TASK OBJECTIVE. Look below for the line that has "set (df1 := handle_missing_values _ df).". Set down the lines from there through the line that has "Lemma apply_preprocessing_options_shape df", exactly as written.

***** MATERIAL SUPPLIED

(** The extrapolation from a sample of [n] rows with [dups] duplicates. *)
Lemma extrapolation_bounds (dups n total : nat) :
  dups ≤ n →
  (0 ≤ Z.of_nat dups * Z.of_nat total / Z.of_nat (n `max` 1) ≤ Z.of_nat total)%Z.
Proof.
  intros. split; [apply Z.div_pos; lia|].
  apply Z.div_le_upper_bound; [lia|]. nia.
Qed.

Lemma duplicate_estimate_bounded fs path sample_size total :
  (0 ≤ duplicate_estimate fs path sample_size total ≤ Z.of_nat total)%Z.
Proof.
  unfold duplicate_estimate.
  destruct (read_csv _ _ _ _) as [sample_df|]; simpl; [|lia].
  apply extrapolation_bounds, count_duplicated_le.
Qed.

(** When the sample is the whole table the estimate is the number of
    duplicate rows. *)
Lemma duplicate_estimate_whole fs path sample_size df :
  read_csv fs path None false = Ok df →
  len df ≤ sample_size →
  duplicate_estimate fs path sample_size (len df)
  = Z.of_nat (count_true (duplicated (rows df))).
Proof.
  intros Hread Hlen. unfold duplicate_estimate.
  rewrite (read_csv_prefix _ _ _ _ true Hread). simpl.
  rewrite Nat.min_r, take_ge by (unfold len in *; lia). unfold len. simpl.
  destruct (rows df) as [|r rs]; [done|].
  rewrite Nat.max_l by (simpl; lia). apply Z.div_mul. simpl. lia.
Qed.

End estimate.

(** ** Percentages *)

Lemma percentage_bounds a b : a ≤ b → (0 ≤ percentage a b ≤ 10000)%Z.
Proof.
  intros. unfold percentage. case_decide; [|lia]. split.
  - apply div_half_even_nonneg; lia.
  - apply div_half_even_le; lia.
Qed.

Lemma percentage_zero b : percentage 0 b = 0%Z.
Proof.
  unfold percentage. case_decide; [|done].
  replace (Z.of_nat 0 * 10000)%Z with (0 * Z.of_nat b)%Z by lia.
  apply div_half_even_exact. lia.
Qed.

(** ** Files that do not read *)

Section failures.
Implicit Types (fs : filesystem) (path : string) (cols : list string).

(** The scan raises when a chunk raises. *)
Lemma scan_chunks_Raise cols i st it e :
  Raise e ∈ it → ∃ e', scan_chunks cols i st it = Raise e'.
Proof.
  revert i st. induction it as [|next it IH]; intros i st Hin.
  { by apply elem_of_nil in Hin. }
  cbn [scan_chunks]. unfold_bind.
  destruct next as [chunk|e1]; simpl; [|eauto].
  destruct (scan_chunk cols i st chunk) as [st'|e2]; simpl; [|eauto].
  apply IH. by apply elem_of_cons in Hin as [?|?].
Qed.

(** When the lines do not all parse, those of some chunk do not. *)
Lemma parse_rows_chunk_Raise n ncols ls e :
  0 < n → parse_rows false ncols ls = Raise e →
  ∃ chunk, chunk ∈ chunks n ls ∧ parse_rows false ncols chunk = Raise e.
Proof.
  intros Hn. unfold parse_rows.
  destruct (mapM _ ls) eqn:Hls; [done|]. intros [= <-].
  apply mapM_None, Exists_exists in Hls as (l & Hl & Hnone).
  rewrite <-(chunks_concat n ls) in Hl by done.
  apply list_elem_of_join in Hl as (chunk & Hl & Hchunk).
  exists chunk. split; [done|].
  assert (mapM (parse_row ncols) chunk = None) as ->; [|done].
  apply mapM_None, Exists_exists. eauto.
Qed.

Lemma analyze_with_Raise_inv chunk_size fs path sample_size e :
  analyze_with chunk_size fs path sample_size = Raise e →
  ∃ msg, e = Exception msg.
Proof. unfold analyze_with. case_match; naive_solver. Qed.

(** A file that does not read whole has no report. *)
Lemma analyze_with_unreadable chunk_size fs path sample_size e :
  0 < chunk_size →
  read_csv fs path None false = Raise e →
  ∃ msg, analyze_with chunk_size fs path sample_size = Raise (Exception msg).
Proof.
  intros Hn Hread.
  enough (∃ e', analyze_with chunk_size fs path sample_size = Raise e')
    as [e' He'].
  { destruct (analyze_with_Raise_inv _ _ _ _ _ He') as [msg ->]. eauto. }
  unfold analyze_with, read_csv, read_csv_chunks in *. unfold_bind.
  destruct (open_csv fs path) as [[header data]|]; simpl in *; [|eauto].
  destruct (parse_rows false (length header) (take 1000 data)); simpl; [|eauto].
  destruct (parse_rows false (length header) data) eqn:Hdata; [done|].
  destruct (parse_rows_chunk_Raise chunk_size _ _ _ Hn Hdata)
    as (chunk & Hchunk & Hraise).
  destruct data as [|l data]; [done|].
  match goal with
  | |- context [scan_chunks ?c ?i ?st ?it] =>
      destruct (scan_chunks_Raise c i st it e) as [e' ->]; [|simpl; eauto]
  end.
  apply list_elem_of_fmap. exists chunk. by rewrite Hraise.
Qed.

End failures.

**********
***** MATERIAL SUPPLIED

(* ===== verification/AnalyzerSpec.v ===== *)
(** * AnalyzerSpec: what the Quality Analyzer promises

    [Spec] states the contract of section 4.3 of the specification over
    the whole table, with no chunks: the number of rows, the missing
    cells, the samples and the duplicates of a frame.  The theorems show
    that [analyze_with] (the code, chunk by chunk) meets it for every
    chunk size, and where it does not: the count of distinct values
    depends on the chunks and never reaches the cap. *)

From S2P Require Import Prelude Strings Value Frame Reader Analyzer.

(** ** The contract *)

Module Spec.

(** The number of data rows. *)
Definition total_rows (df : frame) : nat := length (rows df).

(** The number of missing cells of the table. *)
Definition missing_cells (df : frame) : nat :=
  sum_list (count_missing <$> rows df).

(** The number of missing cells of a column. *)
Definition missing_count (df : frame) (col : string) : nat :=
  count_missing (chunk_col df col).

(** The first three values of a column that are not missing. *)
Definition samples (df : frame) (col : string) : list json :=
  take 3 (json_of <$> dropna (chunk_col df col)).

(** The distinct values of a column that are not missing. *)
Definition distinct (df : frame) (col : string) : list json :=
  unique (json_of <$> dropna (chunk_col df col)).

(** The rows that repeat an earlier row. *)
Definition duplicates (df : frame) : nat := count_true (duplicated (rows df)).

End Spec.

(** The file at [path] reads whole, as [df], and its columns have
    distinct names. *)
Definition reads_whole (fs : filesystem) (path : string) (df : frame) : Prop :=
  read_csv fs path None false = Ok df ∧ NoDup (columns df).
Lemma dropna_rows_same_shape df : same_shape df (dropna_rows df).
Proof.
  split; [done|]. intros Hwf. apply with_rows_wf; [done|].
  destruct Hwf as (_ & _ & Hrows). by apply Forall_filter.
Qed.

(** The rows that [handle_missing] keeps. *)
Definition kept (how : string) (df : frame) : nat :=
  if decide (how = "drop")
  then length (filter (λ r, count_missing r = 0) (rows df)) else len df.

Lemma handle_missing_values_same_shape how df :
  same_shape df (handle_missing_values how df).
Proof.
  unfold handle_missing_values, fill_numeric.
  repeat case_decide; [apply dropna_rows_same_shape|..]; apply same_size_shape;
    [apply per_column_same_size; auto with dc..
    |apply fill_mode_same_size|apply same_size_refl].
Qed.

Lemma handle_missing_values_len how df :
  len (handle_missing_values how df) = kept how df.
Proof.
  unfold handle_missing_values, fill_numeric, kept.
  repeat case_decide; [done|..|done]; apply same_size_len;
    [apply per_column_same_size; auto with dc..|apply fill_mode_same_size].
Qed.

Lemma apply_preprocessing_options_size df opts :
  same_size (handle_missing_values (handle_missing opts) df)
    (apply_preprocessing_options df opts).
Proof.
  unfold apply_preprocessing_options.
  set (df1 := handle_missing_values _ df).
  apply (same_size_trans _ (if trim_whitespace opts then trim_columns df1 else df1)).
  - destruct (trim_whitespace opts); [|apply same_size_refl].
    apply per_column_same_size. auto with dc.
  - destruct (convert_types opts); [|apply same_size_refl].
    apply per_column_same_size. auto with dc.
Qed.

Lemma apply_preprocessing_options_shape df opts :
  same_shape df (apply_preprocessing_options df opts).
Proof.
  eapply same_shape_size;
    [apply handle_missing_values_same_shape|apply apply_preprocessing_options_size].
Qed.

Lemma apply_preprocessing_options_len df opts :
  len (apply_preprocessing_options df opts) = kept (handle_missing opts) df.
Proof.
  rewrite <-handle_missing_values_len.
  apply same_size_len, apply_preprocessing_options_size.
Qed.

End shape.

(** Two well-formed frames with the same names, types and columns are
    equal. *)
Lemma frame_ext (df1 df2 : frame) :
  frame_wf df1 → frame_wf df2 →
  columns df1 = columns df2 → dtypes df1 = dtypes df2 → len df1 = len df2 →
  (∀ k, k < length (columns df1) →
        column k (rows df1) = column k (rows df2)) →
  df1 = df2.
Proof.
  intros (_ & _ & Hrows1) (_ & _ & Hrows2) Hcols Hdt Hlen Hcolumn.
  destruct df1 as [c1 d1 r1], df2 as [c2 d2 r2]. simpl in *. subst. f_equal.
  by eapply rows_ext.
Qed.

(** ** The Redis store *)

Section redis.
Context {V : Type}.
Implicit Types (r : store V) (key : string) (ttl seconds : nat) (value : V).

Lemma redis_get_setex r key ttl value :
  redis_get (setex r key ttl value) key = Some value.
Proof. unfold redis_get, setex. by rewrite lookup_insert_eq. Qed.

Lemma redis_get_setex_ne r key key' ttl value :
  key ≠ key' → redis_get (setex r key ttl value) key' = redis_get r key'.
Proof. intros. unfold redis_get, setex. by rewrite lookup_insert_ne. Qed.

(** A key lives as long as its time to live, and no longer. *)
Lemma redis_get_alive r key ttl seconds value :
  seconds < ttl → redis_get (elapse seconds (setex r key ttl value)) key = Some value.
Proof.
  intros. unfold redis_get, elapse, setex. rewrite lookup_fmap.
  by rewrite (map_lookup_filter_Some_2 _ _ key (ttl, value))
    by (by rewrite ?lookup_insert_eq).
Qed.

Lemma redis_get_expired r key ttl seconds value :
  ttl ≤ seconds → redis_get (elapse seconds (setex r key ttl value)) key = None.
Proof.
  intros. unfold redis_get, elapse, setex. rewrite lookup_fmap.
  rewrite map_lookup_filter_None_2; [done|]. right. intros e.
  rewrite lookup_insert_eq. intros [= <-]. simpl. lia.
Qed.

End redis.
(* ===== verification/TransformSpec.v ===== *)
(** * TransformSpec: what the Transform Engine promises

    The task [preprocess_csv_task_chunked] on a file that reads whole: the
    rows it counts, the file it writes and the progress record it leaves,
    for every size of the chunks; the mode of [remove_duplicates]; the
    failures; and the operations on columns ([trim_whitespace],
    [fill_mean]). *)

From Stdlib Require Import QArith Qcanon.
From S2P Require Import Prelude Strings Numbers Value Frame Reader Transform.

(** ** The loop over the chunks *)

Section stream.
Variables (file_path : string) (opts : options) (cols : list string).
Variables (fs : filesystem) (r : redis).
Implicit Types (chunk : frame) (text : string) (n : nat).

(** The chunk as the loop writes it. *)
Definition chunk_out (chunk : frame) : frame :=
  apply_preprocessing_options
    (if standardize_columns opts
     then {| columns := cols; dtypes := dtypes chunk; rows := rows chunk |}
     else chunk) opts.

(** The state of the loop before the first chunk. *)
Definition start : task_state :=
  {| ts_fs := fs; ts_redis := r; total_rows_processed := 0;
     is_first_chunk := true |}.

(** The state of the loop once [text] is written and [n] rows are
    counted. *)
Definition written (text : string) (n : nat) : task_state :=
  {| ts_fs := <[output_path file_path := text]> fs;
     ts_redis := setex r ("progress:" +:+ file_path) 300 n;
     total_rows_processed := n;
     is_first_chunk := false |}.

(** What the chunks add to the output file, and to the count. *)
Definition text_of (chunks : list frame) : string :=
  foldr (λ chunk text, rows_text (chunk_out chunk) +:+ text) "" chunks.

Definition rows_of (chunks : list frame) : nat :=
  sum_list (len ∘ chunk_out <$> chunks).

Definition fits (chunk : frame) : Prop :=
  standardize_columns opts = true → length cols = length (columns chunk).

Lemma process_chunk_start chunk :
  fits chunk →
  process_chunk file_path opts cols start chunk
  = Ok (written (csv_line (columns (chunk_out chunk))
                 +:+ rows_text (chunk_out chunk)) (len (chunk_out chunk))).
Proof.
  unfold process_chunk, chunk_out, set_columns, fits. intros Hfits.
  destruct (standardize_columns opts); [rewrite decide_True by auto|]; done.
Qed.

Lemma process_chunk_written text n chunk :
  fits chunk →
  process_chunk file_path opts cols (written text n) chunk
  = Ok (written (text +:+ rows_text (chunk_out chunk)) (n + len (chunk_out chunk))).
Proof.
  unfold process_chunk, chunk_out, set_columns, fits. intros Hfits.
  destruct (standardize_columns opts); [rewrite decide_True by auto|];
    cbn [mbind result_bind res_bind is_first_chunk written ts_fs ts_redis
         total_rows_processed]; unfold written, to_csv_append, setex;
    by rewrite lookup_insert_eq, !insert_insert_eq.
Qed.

**********
***** MATERIAL SUPPLIED

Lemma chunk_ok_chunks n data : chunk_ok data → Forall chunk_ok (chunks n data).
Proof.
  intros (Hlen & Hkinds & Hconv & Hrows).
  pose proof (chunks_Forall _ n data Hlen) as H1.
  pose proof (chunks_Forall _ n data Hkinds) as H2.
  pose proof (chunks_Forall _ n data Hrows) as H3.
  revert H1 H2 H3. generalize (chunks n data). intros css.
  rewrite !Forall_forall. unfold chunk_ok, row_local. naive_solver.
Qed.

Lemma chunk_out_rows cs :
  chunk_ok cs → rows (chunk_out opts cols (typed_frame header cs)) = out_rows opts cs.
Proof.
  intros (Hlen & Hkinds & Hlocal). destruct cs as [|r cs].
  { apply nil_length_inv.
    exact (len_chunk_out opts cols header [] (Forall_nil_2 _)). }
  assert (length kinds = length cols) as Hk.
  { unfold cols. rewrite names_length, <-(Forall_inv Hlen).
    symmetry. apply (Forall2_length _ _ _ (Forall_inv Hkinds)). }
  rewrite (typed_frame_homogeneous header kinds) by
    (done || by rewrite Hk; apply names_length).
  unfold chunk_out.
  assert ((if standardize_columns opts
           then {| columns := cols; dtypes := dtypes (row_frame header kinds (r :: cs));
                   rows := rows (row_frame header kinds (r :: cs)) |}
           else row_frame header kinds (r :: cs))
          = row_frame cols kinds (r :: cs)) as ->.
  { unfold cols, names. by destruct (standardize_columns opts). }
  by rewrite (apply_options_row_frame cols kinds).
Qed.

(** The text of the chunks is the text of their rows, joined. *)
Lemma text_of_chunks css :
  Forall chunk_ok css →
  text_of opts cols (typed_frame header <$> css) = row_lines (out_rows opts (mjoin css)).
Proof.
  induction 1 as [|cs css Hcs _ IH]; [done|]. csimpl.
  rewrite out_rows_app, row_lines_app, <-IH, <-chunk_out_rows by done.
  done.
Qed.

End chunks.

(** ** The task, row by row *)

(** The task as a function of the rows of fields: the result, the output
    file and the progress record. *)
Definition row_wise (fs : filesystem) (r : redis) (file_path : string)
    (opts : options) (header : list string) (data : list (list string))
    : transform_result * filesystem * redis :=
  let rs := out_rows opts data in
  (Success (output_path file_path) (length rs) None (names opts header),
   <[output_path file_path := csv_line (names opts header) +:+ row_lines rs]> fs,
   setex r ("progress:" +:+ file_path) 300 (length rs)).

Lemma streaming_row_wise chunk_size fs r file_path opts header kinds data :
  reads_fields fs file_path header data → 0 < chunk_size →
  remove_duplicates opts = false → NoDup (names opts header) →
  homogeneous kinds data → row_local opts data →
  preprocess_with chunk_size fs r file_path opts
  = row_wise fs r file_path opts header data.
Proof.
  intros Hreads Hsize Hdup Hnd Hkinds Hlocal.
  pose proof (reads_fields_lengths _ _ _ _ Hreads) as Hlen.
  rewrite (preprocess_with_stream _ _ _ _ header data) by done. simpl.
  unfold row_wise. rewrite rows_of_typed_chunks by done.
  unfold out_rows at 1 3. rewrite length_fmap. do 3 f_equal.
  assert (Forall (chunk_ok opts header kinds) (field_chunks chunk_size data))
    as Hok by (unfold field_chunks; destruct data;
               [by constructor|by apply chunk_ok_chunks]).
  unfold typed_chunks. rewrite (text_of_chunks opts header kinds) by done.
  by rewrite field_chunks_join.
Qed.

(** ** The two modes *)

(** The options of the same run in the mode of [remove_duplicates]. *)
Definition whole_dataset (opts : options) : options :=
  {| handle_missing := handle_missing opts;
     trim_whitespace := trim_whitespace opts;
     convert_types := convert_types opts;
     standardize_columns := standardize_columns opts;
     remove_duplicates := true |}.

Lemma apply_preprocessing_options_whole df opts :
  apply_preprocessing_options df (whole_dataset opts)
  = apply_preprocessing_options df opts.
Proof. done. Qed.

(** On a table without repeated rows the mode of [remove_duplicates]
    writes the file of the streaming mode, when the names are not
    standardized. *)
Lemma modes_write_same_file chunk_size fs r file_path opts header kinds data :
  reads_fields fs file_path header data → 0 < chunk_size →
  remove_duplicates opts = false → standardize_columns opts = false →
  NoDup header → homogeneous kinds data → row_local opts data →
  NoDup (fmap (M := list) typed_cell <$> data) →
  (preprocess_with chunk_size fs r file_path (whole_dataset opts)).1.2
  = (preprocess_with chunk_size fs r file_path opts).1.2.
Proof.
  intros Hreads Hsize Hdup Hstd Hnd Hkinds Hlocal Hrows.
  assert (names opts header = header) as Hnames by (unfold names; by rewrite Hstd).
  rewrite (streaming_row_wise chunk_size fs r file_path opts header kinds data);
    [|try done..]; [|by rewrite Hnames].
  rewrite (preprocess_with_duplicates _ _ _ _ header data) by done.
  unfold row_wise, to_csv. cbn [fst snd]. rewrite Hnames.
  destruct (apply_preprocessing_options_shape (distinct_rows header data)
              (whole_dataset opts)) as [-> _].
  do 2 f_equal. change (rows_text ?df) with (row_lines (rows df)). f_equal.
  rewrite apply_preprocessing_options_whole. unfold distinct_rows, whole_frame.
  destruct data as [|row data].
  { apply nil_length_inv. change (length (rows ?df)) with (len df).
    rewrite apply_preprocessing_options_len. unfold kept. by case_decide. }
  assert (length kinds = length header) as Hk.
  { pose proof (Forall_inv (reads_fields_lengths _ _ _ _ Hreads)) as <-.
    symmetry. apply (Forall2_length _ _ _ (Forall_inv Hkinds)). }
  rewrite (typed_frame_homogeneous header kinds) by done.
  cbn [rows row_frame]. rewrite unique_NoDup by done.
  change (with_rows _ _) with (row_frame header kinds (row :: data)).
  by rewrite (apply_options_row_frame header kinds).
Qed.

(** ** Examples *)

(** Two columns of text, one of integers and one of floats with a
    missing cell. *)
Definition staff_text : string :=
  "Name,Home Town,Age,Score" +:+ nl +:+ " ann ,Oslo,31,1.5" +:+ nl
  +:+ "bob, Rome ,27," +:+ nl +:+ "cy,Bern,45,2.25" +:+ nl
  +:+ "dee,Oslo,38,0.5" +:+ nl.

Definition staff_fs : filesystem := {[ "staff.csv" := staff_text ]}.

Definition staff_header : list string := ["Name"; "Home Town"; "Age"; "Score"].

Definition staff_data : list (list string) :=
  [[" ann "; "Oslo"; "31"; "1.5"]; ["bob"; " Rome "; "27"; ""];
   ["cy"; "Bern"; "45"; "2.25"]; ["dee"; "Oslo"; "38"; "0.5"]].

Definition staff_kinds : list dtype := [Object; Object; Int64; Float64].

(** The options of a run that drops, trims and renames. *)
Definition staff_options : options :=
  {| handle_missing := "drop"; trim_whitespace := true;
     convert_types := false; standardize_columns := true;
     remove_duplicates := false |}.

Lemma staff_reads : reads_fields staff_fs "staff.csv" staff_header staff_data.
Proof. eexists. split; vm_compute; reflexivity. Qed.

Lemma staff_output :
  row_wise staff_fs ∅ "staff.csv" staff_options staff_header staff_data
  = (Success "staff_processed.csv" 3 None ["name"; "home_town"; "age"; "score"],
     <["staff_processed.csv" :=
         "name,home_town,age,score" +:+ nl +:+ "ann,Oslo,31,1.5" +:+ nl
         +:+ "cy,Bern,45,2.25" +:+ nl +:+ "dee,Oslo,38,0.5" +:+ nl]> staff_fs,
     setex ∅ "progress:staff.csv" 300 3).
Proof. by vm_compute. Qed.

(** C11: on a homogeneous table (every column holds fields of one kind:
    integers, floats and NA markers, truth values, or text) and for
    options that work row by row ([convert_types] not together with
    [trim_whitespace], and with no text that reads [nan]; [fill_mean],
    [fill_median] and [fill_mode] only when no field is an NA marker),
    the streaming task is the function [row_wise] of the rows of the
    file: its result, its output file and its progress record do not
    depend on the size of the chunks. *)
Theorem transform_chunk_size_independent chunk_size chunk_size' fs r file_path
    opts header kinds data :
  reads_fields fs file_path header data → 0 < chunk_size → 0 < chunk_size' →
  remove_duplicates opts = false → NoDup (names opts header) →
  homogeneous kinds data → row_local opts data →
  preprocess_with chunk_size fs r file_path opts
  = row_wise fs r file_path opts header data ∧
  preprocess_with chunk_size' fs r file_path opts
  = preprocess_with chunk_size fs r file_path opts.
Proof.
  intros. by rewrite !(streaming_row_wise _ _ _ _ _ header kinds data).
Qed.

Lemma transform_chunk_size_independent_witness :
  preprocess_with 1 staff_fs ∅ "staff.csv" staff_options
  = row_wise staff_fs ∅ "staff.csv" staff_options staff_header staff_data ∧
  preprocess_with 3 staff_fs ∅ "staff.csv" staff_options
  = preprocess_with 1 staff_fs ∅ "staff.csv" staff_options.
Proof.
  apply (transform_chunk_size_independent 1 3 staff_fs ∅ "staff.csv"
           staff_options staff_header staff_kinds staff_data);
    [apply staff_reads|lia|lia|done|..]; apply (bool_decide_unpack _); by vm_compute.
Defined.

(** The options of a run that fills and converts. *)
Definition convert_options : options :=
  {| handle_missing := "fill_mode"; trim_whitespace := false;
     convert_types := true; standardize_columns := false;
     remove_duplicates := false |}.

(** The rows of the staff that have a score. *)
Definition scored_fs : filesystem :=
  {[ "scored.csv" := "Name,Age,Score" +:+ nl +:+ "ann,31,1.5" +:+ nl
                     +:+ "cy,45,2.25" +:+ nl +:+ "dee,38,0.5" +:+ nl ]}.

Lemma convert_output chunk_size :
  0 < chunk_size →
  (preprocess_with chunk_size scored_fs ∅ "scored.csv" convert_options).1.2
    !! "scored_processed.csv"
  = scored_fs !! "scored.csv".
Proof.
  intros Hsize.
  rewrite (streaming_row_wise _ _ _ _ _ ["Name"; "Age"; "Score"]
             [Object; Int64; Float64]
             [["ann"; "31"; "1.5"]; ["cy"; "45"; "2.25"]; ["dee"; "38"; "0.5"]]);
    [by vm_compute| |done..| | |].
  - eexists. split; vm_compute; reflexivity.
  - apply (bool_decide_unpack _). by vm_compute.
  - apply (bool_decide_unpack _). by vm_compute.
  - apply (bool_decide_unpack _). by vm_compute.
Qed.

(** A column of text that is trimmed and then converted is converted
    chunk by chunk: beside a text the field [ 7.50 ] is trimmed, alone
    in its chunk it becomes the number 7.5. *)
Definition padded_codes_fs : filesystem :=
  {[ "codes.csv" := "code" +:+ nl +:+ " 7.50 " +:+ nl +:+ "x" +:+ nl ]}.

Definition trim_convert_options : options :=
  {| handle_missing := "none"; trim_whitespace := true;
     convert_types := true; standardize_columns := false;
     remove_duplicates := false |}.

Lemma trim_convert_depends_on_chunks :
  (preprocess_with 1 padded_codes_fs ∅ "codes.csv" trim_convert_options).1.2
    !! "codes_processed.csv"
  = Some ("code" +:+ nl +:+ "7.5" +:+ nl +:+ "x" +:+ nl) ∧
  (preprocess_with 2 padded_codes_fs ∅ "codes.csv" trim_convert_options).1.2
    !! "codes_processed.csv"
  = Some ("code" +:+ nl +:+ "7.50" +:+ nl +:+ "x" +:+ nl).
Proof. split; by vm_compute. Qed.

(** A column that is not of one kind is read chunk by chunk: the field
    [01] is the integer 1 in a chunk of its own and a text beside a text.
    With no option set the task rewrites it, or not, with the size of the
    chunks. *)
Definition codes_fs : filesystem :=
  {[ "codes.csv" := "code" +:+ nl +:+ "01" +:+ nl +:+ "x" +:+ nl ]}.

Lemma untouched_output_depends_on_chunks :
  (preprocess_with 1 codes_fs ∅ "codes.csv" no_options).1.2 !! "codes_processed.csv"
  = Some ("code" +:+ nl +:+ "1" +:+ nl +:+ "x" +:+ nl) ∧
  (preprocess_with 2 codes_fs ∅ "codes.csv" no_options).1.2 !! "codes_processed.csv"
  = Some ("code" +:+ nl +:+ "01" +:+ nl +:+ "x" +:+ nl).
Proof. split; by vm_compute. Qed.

**********

ANSWER BOX.
  set (df1 := handle_missing_values _ df).
  apply (same_size_trans _ (if trim_whitespace opts then trim_columns df1 else df1)).
  - destruct (trim_whitespace opts); [|apply same_size_refl].
    apply per_column_same_size. auto with dc.
  - destruct (convert_types opts); [|apply same_size_refl].
    apply per_column_same_size. auto with dc.
Qed.

Lemma apply_preprocessing_options_shape df opts :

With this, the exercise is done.